# [What this task involves]
Take the data below and extract the lines from the one with "let d' := sampleLoop" to the one with "- specialize (IH", inclusive, exactly as written.
——————————
(** The running maximum of the loop. *)
Lemma sampleLoop_maxVal (th lowerTh start rate origin : Q) (data : list Q) :
  forall (i : nat) (d : Detector),
    let d' := sampleLoop th lowerTh start rate origin i data d in
    maxValInChunk d <= maxValInChunk d' /\
    (forall x, In x data -> Qabs x <= maxValInChunk d') /\
    (maxValInChunk d' = maxValInChunk d \/
     exists x, In x data /\ maxValInChunk d' = Qabs x).
Proof.
  induction data as [|x rest IH]; intros i d; cbn [sampleLoop].
  - cbv zeta. split; [apply Qle_refl|]. split; [intros x []|now left].
  - specialize (IH (S i) (processSample th lowerTh start rate origin i x d)).
    cbv zeta in *. destruct IH as (Hle & Hall & Hatt).
    set (d1 := processSample th lowerTh start rate origin i x d) in *.
    assert (H1 : maxValInChunk d <= maxValInChunk d1 /\ Qabs x <= maxValInChunk d1 /\
                 (maxValInChunk d1 = maxValInChunk d \/ maxValInChunk d1 = Qabs x)).
    { unfold d1, processSample. cbn [maxValInChunk].
      destruct (Qltb_cases (maxValInChunk d) (Qabs x)) as [[-> Hlt] | [-> Hge]].
      - split; [now apply Qlt_le_weak|]. split; [apply Qle_refl|now right].
      - split; [apply Qle_refl|]. split; [exact Hge|now left]. }
    destruct H1 as (Ha & Hb & Hc).
    split; [now apply Qle_trans with (maxValInChunk d1)|]. split.
    + intros y [<- | Hy]; [now apply Qle_trans with (maxValInChunk d1)|now apply Hall].
    + destruct Hatt as [E | [y [Hy E]]].
      * rewrite E. destruct Hc as [E' | E']; [now left|].
        right. exists x. split; [now left|exact E'].
      * right. exists y. split; [now right|exact E].
Qed.

(** X4.  After a block, [currentLevelRef] is the peak of the block: no
    sample exceeds it in absolute value, and it is the absolute value of one
    of the samples, or 0 when no sample is above 0 (an empty block, or
    silence). *)
Theorem onaudioprocess_level_is_peak (e : AudioProcessingEvent) (k : Keyer) :
  (forall x, In x (inputData e) -> Qabs x <= currentLevelRef (onaudioprocess e k)) /\
  (currentLevelRef (onaudioprocess e k) = 0 \/
   exists x, In x (inputData e) /\ currentLevelRef (onaudioprocess e k) = Qabs x).
Proof.
  unfold onaudioprocess. cbn -[sampleLoop].
  match goal with
  | |- context [maxValInChunk (sampleLoop ?a ?b ?c ?d ?o ?i ?data ?d0)] =>
      destruct (sampleLoop_maxVal a b c d o data i d0) as (_ & Hall & Hatt)
  end.
  split; [exact Hall|exact Hatt].
Qed.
——————————
# [Output for this task]
    let d' := sampleLoop th lowerTh start rate origin i data d in
    maxValInChunk d <= maxValInChunk d' /\
    (forall x, In x data -> Qabs x <= maxValInChunk d') /\
    (maxValInChunk d' = maxValInChunk d \/
     exists x, In x data /\ maxValInChunk d' = Qabs x).
Proof.
  induction data as [|x rest IH]; intros i d; cbn [sampleLoop].
  - cbv zeta. split; [apply Qle_refl|]. split; [intros x []|now left].
  - specialize (IH (S i) (processSample th lowerTh start rate origin i x d)).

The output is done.